[Beowulf] serious NFS problem on Mandrake 10.0

Fri Dec 3 15:41:44 PST 2004

> > > This is very, very, VERY bad. 
> > 
> > indeed.  is it safe to assume your machines are quite stable
> > (memtest86-wise)?
> 
> Yes.  They run days and days without any errors.  (S2466 motherboards
> with single Athlon MP 2200+ processors, ECC enabled.)

hmm.  I don't think I've ever talked to anyone who had a cluster
of AthlonMP's that they considered completely stable.  at least 
not at the level of stability of clusters of Opterons, Xeons, etc.

> just running two at a time in a couple of tries so total load
> seems to matter, presumably on the master node, but maybe on
> the switch?

I'd be most surprised if the switch was implicated, simply
because the 32K doesn't correspond well with switch behavior.

> Every node logged these sorts of errors and the variation
> looks like random scatter. Given the low rate (relatively speaking)
> it is probably one event per file, and since the files are around
> 1.3 Mb each, or about 40 blocks of 32k per mv, it seems like
> the error rate per 32k block is 142/(1800*40) = .00197. 

not bad ;)

seriously, I guess its also worth asking whether the 32K is aligned.

> > does your
> > server have DIRECT_IO enabled on NFS? 
> 
> CONFIG_NFS_DIRECTIO=y

hmm.  that was a "this is marked experimental and could be a race
of some sort <vigorous handwaving>" sort of hmm.

> > what kind of block device is it 
> > writing too,
> 
> It's an IBM scsi disk going through the Adaptec controller
> on the Tyan S2468UGN motherboard.  Shows up as /dev/sde.
> Not sure if that answers the question.

that's fine - the driver/disk seems unlikley to just lose track 
of the occasional 32K chunk ;)

> >and what filesystem for that matter?
> ext2

OK, so 32K doesn't really match there, since ext2 tends to think in 
terms of 4k blocks.

> >  or have you already
> > tried a different filesystem?
> 
> No spare disk to build another filesystem on.

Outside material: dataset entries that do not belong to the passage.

(** waitable_queue::impl::apply *)
Definition apply (t times : nat) (i0 : nat) : prog waitable_queue_operation unit :=
  do! each (fun i => async t (Op (i0 + i) [])) (seq 0 times) in wait_for_all t.

(** A thread of the inner queue: it executes the operation as often as asked. *)
Definition inner_turn (t : nat) : prog waitable_queue_operation (unit + unit) :=
  do! Act (fun _ q => match inner q with O => None | S n => Some (fetch t true n q, tt) end) in
  do! drain_one t in Ret (inl tt).
Definition inner_run (t : nat) : prog waitable_queue_operation unit := Iter (fun _ => inner_turn t) tt.
End Waitable.

(** * The threads of the inner queue, and the users *)
Module WaitableProcess.
Import Waitable.

Inductive call :=
| Async (j : op)
| WaitForOne
| WaitForAll
| Apply (times i0 : nat).
Definition run_call (t : nat) (c : call) : prog waitable_queue_operation unit :=
  match c with
  | Async j => async t j
  | WaitForOne => wait_for_one t
  | WaitForAll => wait_for_all t
  | Apply times i0 => apply t times i0
  end.
Definition start (workers : nat) (scripts : list (list call)) : cfg waitable_queue_operation :=
  (make_worker,
   map inner_run (seq 0 workers) ++ imap (fun t cs => each (run_call (workers + t)) cs) scripts).

(** ** What the log says *)
Fixpoint queued (l : list event) : list nat :=
  match l with [] => [] | Queued i :: l => queued l ++ [i] | _ :: l => queued l end.
Fixpoint started (l : list event) : list nat :=
  match l with [] => [] | Started i :: l => started l ++ [i] | _ :: l => started l end.
Fixpoint finished (l : list event) : nat :=
  match l with [] => 0 | Finished _ :: l => S (finished l) | _ :: l => finished l end.
Fixpoint counted (l : list event) : nat :=
  match l with [] => 0 | Counted :: l => S (counted l) | _ :: l => counted l end.
(** What is executing: [None] when two operations ever overlapped. *)
Fixpoint busy (l : list event) : option (option nat) :=
  match l with
  | [] => Some None
  | Started i :: l => match busy l with Some None => Some (Some i) | _ => None end
  | Finished i :: l => match busy l with Some (Some j) => if i =? j then Some None else None | _ => None end
  | _ :: l => busy l
  end.
(* ===== verification/Exceptions.v ===== *)
(** * Exceptions: operations that throw

    process_job of src/naive/naive_operation_queue.cpp, the unwinding of drain(), of
    manual_thread::run and of waitable_queue_operation::drain_one.  The other files
    take operations that return; here one thread executes operations that may not,
    on the critical sections of OperationQueue and WaitableQueue.  The single
    thread of the main queue is the one that can go on: exec() leaves with the
    exception, and the program may call it again. *)
From S2P Require Import Prelude Conc OperationQueue WaitableQueue.

Module Exceptions.
Import OpQueue.

(** How the call of an operation ends. *)
Inductive outcome := Returns | Throws_std | Throws_other.

Section throwing.
Context (DEBUG : bool) (ends : nat -> outcome).

(** process_job: [true] when an exception leaves it. *)
Definition process_job (j : job) : fault + bool :=
  match ends (job_id j) with
  | Returns => inr false
  | Throws_std => inr true
  | Throws_other => if DEBUG then inr true else inl Terminated
  end.

(** What an exception that leaves process_job does to the queue: the mutex is locked
    again, ~deferred_pop pops the job, ~drain_scope marks the drain inactive. *)
Definition drain_unwind (q : operation_queue) : option operation_queue :=
  match m_jobs q with
  | [] => None
  | _ :: l => Some (with_active_drain false (with_jobs l q))
  end.

(** A queue and the operations executed on it, the latest first. *)
Record main := Main { q : operation_queue; executed : list nat }.
Definition init : main := Main (attach make_queue).1 [].

Definition async (j : op) (s : main) : main := Main (async_unsafe (Work j) (q s)).1 (executed s).

(** drain() from one [next] on; [fuel] is the number of jobs a drain may still take, and
    [true] says that an exception leaves it. *)
Fixpoint drain_loop (fuel : nat) (n : next) (s : main) : fault + main * bool :=
  match n with
  | Leave => inr (s, false)
  | Execute job remaining =>
      match fuel with
      | O => inl Terminated
      | S fuel =>
          let s1 := match job with
                    | Some j => foldl (fun s j => async j s) (Main (q s) (job_id j :: executed s)) match j with Work j => spawns j | Detaching => [] end
                    | None => s
                    end in
          match match job with Some j => process_job j | None => inr false end with
          | inl e => inl e
          | inr true =>
              match drain_unwind (q s1) with Some q => inr (Main q (executed s1), true) | None => inl Terminated end
          | inr false =>
              match drain_next 0 remaining (q s1) with
              | Some ((q, _), n) => drain_loop fuel n (Main q (executed s1))
              | None => inl Terminated
              end
          end
      end
  end.
Definition drain (s : main) : fault + main * bool :=
  match drain_begin 0 (q s) with
  | Some ((q, _), n) => drain_loop kMaxOpsPerDrain n (Main q (executed s))
  | None => inl Terminated
  end.

(** The body of manual_thread::run on the notifications the queue has given it: an
    exception drops those taken and not executed yet. *)
Fixpoint run_active (active_ops : nat) (s : main) : fault + main * bool :=
  match active_ops with
  | O => inr (s, false)
  | S n => match drain s with
           | inl e => inl e
           | inr (s, true) => inr (s, true)
           | inr (s, false) => run_active n s
           end
  end.
Definition run_once (s : main) : fault + main * bool :=
  run_active (m_pending (q s)) (Main (with_pending 0 (q s)) (executed s)).

(** The main thread: operations are queued, exec() runs and is called again after an
    exception. *)
Inductive action := Async (j : op) | Run.
Definition act (a : action) (s : main) : fault + main :=
  match a with
  | Async j => inr (async j s)
  | Run => match run_once s with inr (s, _) => inr s | inl e => inl e end
  end.
Fixpoint acts (l : list action) (s : main) : fault + main :=
  match l with
  | [] => inr s
  | a :: l => match act a s with inr s => acts l s | inl e => inl e end
  end.

(** Jobs, and nobody told to execute them. *)
Definition stalled (s : main) : Prop := m_jobs (q s) <> [] /\ m_pending (q s) = 0.

Lemma stalled_async j s : stalled s -> stalled (async j s) /\ executed (async j s) = executed s.
Proof.
  intros [H1 H2]. unfold async, async_unsafe, stalled. destruct (m_jobs (q s)) eqn:E; [done|]. simpl. done.
Qed.

Lemma stalled_act a s : stalled s -> exists s', act a s = inr s' /\ stalled s' /\ executed s' = executed s.
Proof.
  intros Hs. destruct a as [j|]; simpl.
  - exists (async j s). by destruct (stalled_async j s Hs).
  - pose proof Hs as [H1 H2]. unfold run_once. rewrite H2. simpl.
    exists (Main (with_pending 0 (q s)) (executed s)). split; [done|]. by split.
Qed.

Lemma stalled_acts l : forall s, stalled s -> exists s', acts l s = inr s' /\ stalled s' /\ executed s' = executed s.
Proof.
  induction l as [|a l IH]; intros s Hs; [by exists s|]. simpl.
  destruct (stalled_act a s Hs) as (s1 & -> & H1 & E1). destruct (IH s1 H1) as (s2 & -> & H2 & E2).
  exists s2. split_and!; [done|done|congruence].
Qed.

End throwing.


(** Operations that return are all executed, in their order, with what they queue. *)
Lemma returning_all_executed :
  match acts false (fun _ => Returns) ([Async (Op 1 [Op 3 []]); Async (Op 2 [])] ++ [Run; Run]) init with
  | inr s => executed s = [3; 2; 1] /\ m_jobs (q s) = [] /\ m_pending (q s) = 0
  | inl _ => False
  end.
Proof. by vm_compute. Qed.

(** ** The waitable queue *)
Section waitable.
Import Waitable.

(** An exception leaves drain_one between its two critical sections: the mutex is not
    held and nothing is undone. *)
Definition drain_one_unwind (w : waitable_queue_operation) : waitable_queue_operation :=
  Worker (m_operations w) (m_completed w) (m_active w) (m_cond w) (inner w) None (owes w) (log w).

(** The critical sections threads execute, and what comes of them. *)
Inductive section := Add (t : nat) (j : op) | Drain_begin (t : nat) | One (t : nat) (waiting : bool)
| All_begin (t : nat) | All (t : nat) (waiting : bool).
Inductive verdict := Added | Draining (v : drain_verdict) | Waiting_one (v : wait_verdict) | Waiting_all (v : wait_verdict).
Definition enter (c : section) (w : waitable_queue_operation) : waitable_queue_operation * verdict :=
  match c with
  | Add t j => (Worker (m_operations w ++ [j]) (m_completed w) (m_active w) (m_cond w) (inner w) (runner w)
                  (<[t := true]> (owes w)) (Queued (op_id j) :: log w), Added)
  | Drain_begin t => let (w, v) := drain_begin t w in (w, Draining v)
  | One t waiting => let (w, v) := one_section t waiting w in (w, Waiting_one v)
  | All_begin t => let (w, v) := all_begin t w in (w, Waiting_all v)
  | All t waiting => let (w, v) := all_section t waiting w in (w, Waiting_all v)
  end.
Fixpoint enters (l : list section) (w : waitable_queue_operation) : waitable_queue_operation * list verdict :=
  match l with
  | [] => (w, [])
  | c :: l => let (w, v) := enter c w in let (w, vs) := enters l w in (w, v :: vs)
  end.

Definition goes_on (v : verdict) : Prop :=
  match v with Draining Wait | Added | Waiting_one _ | Waiting_all Sleep => False | _ => True end.

Lemma all_loop_active fuel t : forall waiting w, m_active w = true ->
  m_active (all_loop fuel t waiting w).1 = true /\ (all_loop fuel t waiting w).2 = Sleep.
Proof.
  induction fuel as [|fuel IH]; intros waiting w Ha; simpl; unfold one_section; rewrite Ha.
  - destruct waiting; [done|]. simpl. destruct (m_completed w =? 0); simpl; [done|]. by rewrite Ha.
  - destruct waiting; [done|]. simpl. destruct (m_completed w =? 0); simpl; [done|]. rewrite Ha. simpl. by apply IH.
Qed.

Lemma enter_active c w : m_active w = true -> m_active (enter c w).1 = true /\ ~ goes_on (enter c w).2.
Proof.
  intros Ha. destruct c as [t j|t|t b|t|t b]; simpl.
  - split; [done|tauto].
  - unfold drain_begin. rewrite Ha. simpl. split; [done|tauto].
  - unfold one_section. rewrite Ha. destruct b; simpl; [split; [done|tauto]|].
    destruct (m_completed w =? 0); simpl; (split; [done|tauto]).
  - unfold all_begin, all_section. rewrite Ha. simpl orb. cbv iota.
    destruct (all_loop_active (S (m_completed w)) t false w Ha) as [H1 H2].
    destruct (all_loop _ _ _ _) as [w' v]. simpl in *. subst. split; [done|tauto].
  - unfold all_section. destruct (all_loop_active (S (m_completed w)) t b w Ha) as [H1 H2].
    destruct (all_loop _ _ _ _) as [w' v]. simpl in *. subst. split; [done|tauto].
Qed.

(** An operation that throws stalls a waitable queue for good, waited for or not: the
    queue stays active, so that nobody executes an operation any more and
    wait_for_all never returns, whatever threads queue, drain and wait. *)
Theorem throw_stalls_waitable t w w1 j l :
  drain_begin t w = (w1, Execute j) ->
  let '(w2, vs) := enters l (drain_one_unwind w1) in m_active w2 = true /\ Forall (fun v => ~ goes_on v) vs.
Proof.
  intros E. assert (Ha : m_active (drain_one_unwind w1) = true).
  { unfold drain_begin in E. destruct (m_active w); [done|]. destruct (m_operations w); [done|]. by injection E as <- _. }
  revert Ha. generalize (drain_one_unwind w1). clear E. induction l as [|c l IH]; intros w' Ha; simpl; [by split|].
  destruct (enter_active c w' Ha) as [H1 H2]. destruct (enter c w') as [w3 v]. specialize (IH w3 H1).
  destruct (enters l w3) as [w4 vs]. destruct IH as [IH1 IH2]. split; [done|]. by constructor.
Qed.
End waitable.

Lemma throw_stalls_waitable_witness :
  let w := (enter (Add 0 (Waitable.Op 1 [])) Waitable.make_worker).1 in
  let '(w2, vs) := enters [Add 1 (Waitable.Op 2 []); Drain_begin 2; One 3 false; All_begin 4]
    (drain_one_unwind (Waitable.drain_begin 0 w).1) in
  Waitable.m_active w2 = true /\ Forall (fun v => ~ goes_on v) vs.
Proof.
  intros w. apply (throw_stalls_waitable 0 w (Waitable.drain_begin 0 w).1 (Waitable.Op 1 [])). reflexivity.
Defined.
End Exceptions.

I was mainly thinking ahead if you said xfs or reiserfs;
the former has some larger-sized blocks, and the latter is something 
I don't really trust.  I would definitely not rank ext2 as a high risk
here.

> Doesn't seem likely to be the file system since if it was
> giving those error rates in normal writes that disk would be
> swiss cheese by now.

right, though this is a different load than you generate by other means,
probably.

> One last thing, one of these events was registered:
> 
> Dec  3 14:52:10 safserver ifplugd(eth1)[1649]: Link beat lost.
> Dec  3 14:52:11 safserver ifplugd(eth1)[1649]: Link beat detected.
> 
> but it wouldn't explain all the errors because they were scattered
> through the run time, and that took a lot longer than 1 second
> to complete.
> 
> Network is 100baseT through a DLINK DSS-24 switch.

ouch!  no jumbo frames then :(

>   cp /tmp/SAVELASTMEGABLAST.txt /tmp/TESTLAST.txt
>   mv /tmp/TESTLAST.txt ./TESTLAST.txt.$NODE
>   set `md5sum TESTLAST.txt.$NODE`
>   NEWMD=$1
>   /bin/rm ./TESTLAST.txt.$NODE
>   if [ "$NEWMD" != "$HOLDMD" ] 

hmm. you're doing both the writes and reads from the slave node here.
was that part of your original description?  I'm wondering about 
bad writes vs bad reads.  what happens if you run the md5sum on 
the master instead?

in any case, I think I'd turn off DIRECT_IO first.  it's an attractive
feature, but it's easy to imagine how it might not quite work right,
given the length of time nfs has been doing IO only to/from page cache.

switching to a different wsize would be even easier.

regards, mark hahn.